|
Texto Anterior | Próximo Texto | Índice
PERISCÓPIO
Glicose e envelhecimento
JOSÉ REIS
especial para a Folha
A. Cerami e colaboradores sugerem que as combinações não
enzimáticas da glicose com as
proteínas podem contribuir para o declínio que o envelhecimento acarreta ao funcionamento das células e dos tecidos.
Essas combinações também
causariam vários processos patológicos, como muitos dos que
ocorrem no diabetes. Aliás, essa
doença pode ser encarada como
uma espécie de modelo do que
acontece no envelhecimento.
As reações não-enzimáticas
entre glicose e proteína são de
um modo geral conhecidas como reações de Maillard. Produtos decorrentes dessas reações
no organismo podem gerar
compostos derivados da glicose
capazes de se combinar com vários tipos de moléculas, formando estruturas irreversíveis a que
Cerami e colaboradores dão o
nome de produtos finais glicosilados avançados.
Uma das propriedades desses
produtos é provocar o entrelaçamento das proteínas adjacentes.
O entrelaçamento derivado da
glicose, cuja estrutura química se
conhece, é um produto de nome
complicado, abreviadamente
chamado de FFF. Ele já foi encontrado no organismo.

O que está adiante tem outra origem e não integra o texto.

Lemma oob_load buf i : only_out_of_bounds (load buf i).
Proof.
  unfold load. intros f E. case_decide; [|congruence].
  destruct (buf !! Z.to_nat i); congruence.
Qed.

Lemma oob_store buf i v : only_out_of_bounds (store buf i v).
Proof. unfold store. intros f E. case_decide; congruence. Qed.

Lemma oob_parity_loop R poly st : only_out_of_bounds (parity_loop R poly st).
Proof.
  unfold parity_loop. apply oob_for_loop. intros i s. unfold emit_parity.
  apply oob_bind; [apply oob_load|]. intros p.
  apply oob_bind; [apply oob_store|]. intros b. apply oob_Ok.
Qed.

Lemma oob_encode_data R poly len msg st :
  only_out_of_bounds (encode_data R poly len msg st).
Proof.
  unfold encode_data. apply oob_for_loop. intros i s. unfold encode_byte.
  apply oob_bind; [apply oob_load|]. intros b.
  apply oob_for_loop. intros j s'. unfold encode_bit. apply oob_parity_loop.
Qed.

Lemma oob_encode_tail R K poly st : only_out_of_bounds (encode_tail R K poly st).
Proof.
  unfold encode_tail. apply oob_for_loop. intros i s. unfold encode_tail_bit.
  apply oob_parity_loop.
Qed.

Lemma oob_not_Ok {A} (r : result A) :
  only_out_of_bounds r -> (forall a, r <> Ok a) -> r = Fault OutOfBounds.
Proof.
  intros Hr Hn. destruct r as [a | f].
  - destruct (Hn a). reflexivity.
  - rewrite (Hr f); reflexivity.
Qed.

Lemma for_loop_add {St} (a b : nat) (i : Z) (body : Z -> St -> result St) (s : St) :
  for_loop (a + b) i body s =
  for_loop a i body s ≫= for_loop b (i + Z.of_nat a) body.
Proof.
  revert i s. induction a as [|a IH]; intros i s.
  - cbn [for_loop Nat.add]. rewrite bind_Ok. f_equal. lia.
  - cbn [for_loop Nat.add]. destruct (body i s) as [s' | f].
    + rewrite !bind_Ok, IH. f_equal.
      replace (i + 1 + Z.of_nat a) with (i + Z.of_nat (S a)) by lia. reflexivity.
    + rewrite !bind_Fault. reflexivity.
Qed.

(** The data loop reads [_msg_dec[i]] for every [i] below [_dec_msg_len]. *)
Lemma encode_data_short R poly len msg st :
  Z.of_nat (length msg) < len ->
  encode_data R poly len msg st = Fault OutOfBounds.
Proof.
  intros Hlen. apply oob_not_Ok; [apply oob_encode_data|].
  intros st' E. unfold encode_data in E.
  replace (Z.to_nat len) with (length msg + S (Z.to_nat len - S (length msg)))%nat in E by lia.
  rewrite for_loop_add in E.
  destruct (for_loop (length msg) 0 (encode_byte R poly msg) st) as [s1 | f].
  - rewrite bind_Ok in E. cbn [for_loop] in E.
    assert (Hb : forall s, encode_byte R poly msg (0 + Z.of_nat (length msg)) s
                           = Fault OutOfBounds).
    { intros s. unfold encode_byte, load. rewrite decide_True by lia.
      rewrite Z.add_0_l, Nat2Z.id, lookup_ge_None_2 by lia. apply bind_Fault. }
    rewrite Hb, bind_Fault in E. discriminate E.
  - rewrite bind_Fault in E. discriminate E.
Qed.

Lemma fits_uint_mono fs (k m : nat) :
  supported fs -> (k <= m)%nat -> fits_uint fs m -> fits_uint fs k.
Proof.
  intros Hs Hkm. apply supported_params in Hs as [HR HK].
  unfold fits_uint, encoded_bits. nia.
Qed.

Lemma enc_len_mono fs (k m : nat) :
  supported fs -> (k <= m)%nat -> fits_uint fs m ->
  (enc_len fs k <= enc_len fs m)%nat.
Proof.
  intros Hs Hkm Hfit. pose proof (fits_uint_mono _ _ _ Hs Hkm Hfit) as Hfk.
  apply Nat2Z.inj_le. rewrite !enc_len_spec by assumption.
  apply supported_params in Hs as [HR HK].
  apply Z.div_le_mono; [lia|]. unfold encoded_bits. nia.
Qed.

(** X1 (short message buffer).  On a valid codec whose output buffer is
    sized for [_dec_msg_len], with a message buffer that holds fewer than
    [_dec_msg_len] bytes: the data loop of [fec_conv_encode] encodes the
    bytes that are there without a fault, [8 * R] bits for each, and the
    next thing it does is read [_msg_dec[i]] at the first index outside the
    message buffer.  That read is the fault of the call. *)
Theorem fec_conv_encode_short_message (q : fec) (len : Z) (msg buf : list Z) :
  valid_codec q ->
  Z.of_nat (length msg) < len ->
  fits_uint (scheme q) (Z.to_nat len) ->
  (enc_len (scheme q) (Z.to_nat len) <= length buf)%nat ->
  exists st,
    encode_data (R q) (poly q) (Z.of_nat (length msg)) msg (encode_init buf) = Ok st /\
    n st = R q * (8 * Z.of_nat (length msg)) /\
    load msg (Z.of_nat (length msg)) = Fault OutOfBounds /\
    encode_data (R q) (poly q) len msg (encode_init buf) =
      for_loop (Z.to_nat len - length msg) (Z.of_nat (length msg))
        (encode_byte (R q) (poly q) msg) st /\
    encode_byte (R q) (poly q) msg (Z.of_nat (length msg)) st = Fault OutOfBounds /\
    fec_conv_encode q len msg buf = Fault OutOfBounds.
Proof.
  intros Hv Hlen Hfit Hcap. pose proof Hv as (Hs & HR & HK & Hp).
  assert (Hle : (length msg <= Z.to_nat len)%nat) by lia.
  pose proof (fits_uint_mono _ _ _ Hs Hle Hfit) as Hfit'.
  pose proof (enc_len_mono _ _ _ Hs Hle Hfit) as Hmono.
  destruct (fec_conv_encode_phases q msg buf Hv Hfit' ltac:(lia))
    as (st & st2 & st3 & Hdata & _ & _ & _ & _ & Hinv & _).
  destruct Hinv as (Hn & _).
  assert (Hload : load msg (Z.of_nat (length msg)) = Fault OutOfBounds).
  { unfold load. rewrite decide_True by lia.
    rewrite Nat2Z.id, lookup_ge_None_2 by lia. reflexivity. }
  exists st. split; [exact Hdata|]. split.
  { rewrite Hn. unfold spec_data_stream.
    rewrite length_spec_stream, length_message_bits, Nat2Z.inj_mul, Nat2Z.inj_mul, Hp.
    reflexivity. }
  split; [exact Hload|]. split.
  { unfold encode_data in Hdata |- *. rewrite Nat2Z.id in Hdata.
    replace (Z.to_nat len) with (length msg + (Z.to_nat len - length msg))%nat at 1 by lia.
    rewrite for_loop_add, Hdata, bind_Ok, Z.add_0_l. reflexivity. }
  split; [unfold encode_byte; rewrite Hload; reflexivity|].
  unfold fec_conv_encode. rewrite (encode_data_short _ _ _ _ _ Hlen). reflexivity.
Qed.

(** The position counter after a run of parity emissions that succeeded. *)
Lemma emit_polys_bound ps : forall st st',
  run_list emit_poly ps st = Ok st' ->
  0 <= n st -> n st + Z.of_nat (length ps) < 2 ^ 32 ->
  n st' = n st + Z.of_nat (length ps) /\
  length (msg_enc st') = length (msg_enc st) /\
  (ps <> [] -> (n st' - 1) / 8 < Z.of_nat (length (msg_enc st'))).
Proof.
  induction ps as [|p ps IH]; intros st st' E Hn Hb.
  - cbn in E. injection E as <-. cbn [length]. split; [lia|]. split; [reflexivity|].
    intros H. destruct H. reflexivity.
  - cbn [run_list] in E. cbn [length] in Hb.
    destruct (emit_poly p st) as [s1 | f] eqn:E1; [|rewrite bind_Fault in E; discriminate E].
    rewrite bind_Ok in E. unfold emit_poly, store in E1.
    destruct (decide (0 <= n st / 8 < Z.of_nat (length (msg_enc st)))) as [Hi | Hi];
      [|rewrite bind_Fault in E1; discriminate E1].
    rewrite bind_Ok in E1. injection E1 as <-.
    apply IH in E; cbn [n msg_enc] in *.
    + destruct E as (En & El & Eb). rewrite length_insert in El.
      assert (Hw : wrap32 (n st + 1) = n st + 1) by (unfold wrap32; apply Z.mod_small; lia).
      rewrite Hw in En. cbn [length]. split; [lia|]. split; [exact El|].
      intros _. destruct ps as [|p' ps'].
      * cbn [length] in En. rewrite En. rewrite El.
        replace (n st + 1 + Z.of_nat 0 - 1) with (n st) by lia. lia.
      * rewrite El in Eb. rewrite El. apply Eb. discriminate.
    + unfold wrap32. apply Z.mod_pos_bound. lia.
    + unfold wrap32. rewrite Z.mod_small by lia. lia.
Qed.

Lemma bit_steps_bound R poly bits : forall st st',
  Z.of_nat (length poly) = R ->
  run_list (bit_step R poly) bits st = Ok st' ->
  0 <= n st -> n st + Z.of_nat (length poly * length bits) < 2 ^ 32 ->
  n st' = n st + Z.of_nat (length poly * length bits) /\
  length (msg_enc st') = length (msg_enc st) /\
  (poly <> [] -> bits <> [] -> (n st' - 1) / 8 < Z.of_nat (length (msg_enc st'))).
Proof.
  induction bits as [|b bits IH]; intros st st' HR E Hn Hb.
  - cbn in E. injection E as <-. cbn [length]. rewrite Nat.mul_0_r.
    split; [lia|]. split; [reflexivity|]. intros _ H. destruct H. reflexivity.
  - cbn [run_list] in E. cbn [length] in Hb.
    destruct (bit_step R poly b st) as [s1 | f] eqn:E1;
      [|rewrite bind_Fault in E; discriminate E].
    rewrite bind_Ok in E. unfold bit_step in E1. rewrite (parity_loop_run _ _ _ HR) in E1.
    apply emit_polys_bound in E1; cbn [n msg_enc] in *; [|lia|nia].
    destruct E1 as (En1 & El1 & Eb1).
    apply IH in E; [|exact HR|lia|nia].
    destruct E as (En & El & Eb). cbn [length].
    split; [nia|]. split; [congruence|].
    intros Hp _. destruct bits as [|b' bits'].
    + cbn [length] in En. rewrite Nat.mul_0_r in En.
      rewrite El. replace (n st') with (n s1) by lia. apply Eb1. exact Hp.
    + apply Eb; [exact Hp | discriminate].
Qed.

Foi em estudo sobre o diabetes
que primeiro se percebeu que a
reação de Maillard pode ocorrer
no organismo e possivelmente
lesá-lo. Cerami entende que,
sendo a glicose reativa quando
transformada pela reação de
Maillard, seu excesso no sangue
poderia ser mais do que mero indicador, mas um fator potencial
de complicações diabéticas, desde perturbações sensoriais até
insuficiência renal. Daí partiu
para ligar ao excesso de produtos
glicosilados finais as alterações
que marcam a senescência.
Os estudos sobre senescência
começaram pelas cataratas. Ensaios de laboratório revelaram
que a glicose pode produzir estado semelhante à catarata, com
entrelaçamento de proteínas.
Por outro lado, pesquisas sobre a dura-máter, o saco de colágeno que separa o cérebro do
crânio, mostram que produtos
finais da glicosilação avançada
podem se acumular no colágeno
e transformá-lo em estrutura rígida.
Outras observações abrangem
a ação dos produtos finais no colágeno da parede arterial e na
membrana basal dos capilares, o
que explicaria por que os diabéticos têm tendência para aterosclerose e trombose.
Cerami e colaboradores também verificaram que os produtos de glicosilação avançada podem alterar o próprio DNA (material básico da genética) e explicar mutações que podem ocorrer no envelhecimento.
O objetivo final dessas pesquisas é descobrir meios de prevenir
ou protelar os efeitos debilitantes
do diabetes e do envelhecimento. Se correta a hipótese básica da
glicosilação, esses efeitos poderiam ser mitigados pela prevenção dos entrecruzamentos criados pela glicose ou pelo aumento
dos processos biológicos que
acarretam a eliminação dos produtos finais glicosilados. Quanto
à primeira meta, os pesquisadores já desenvolveram uma droga
promissora -a aminoguanidina-, experimentada em ratos
diabéticos. Quanto à segunda, os
autores depositam esperanças
no papel dos macrófagos, que
são células removedoras de resíduos. Por enquanto está provado que os macrófagos têm grande avidez pelos produtos glicosilados avançados. Os pesquisadores estão estudando outros
meios de acelerar a remoção desses produtos finais.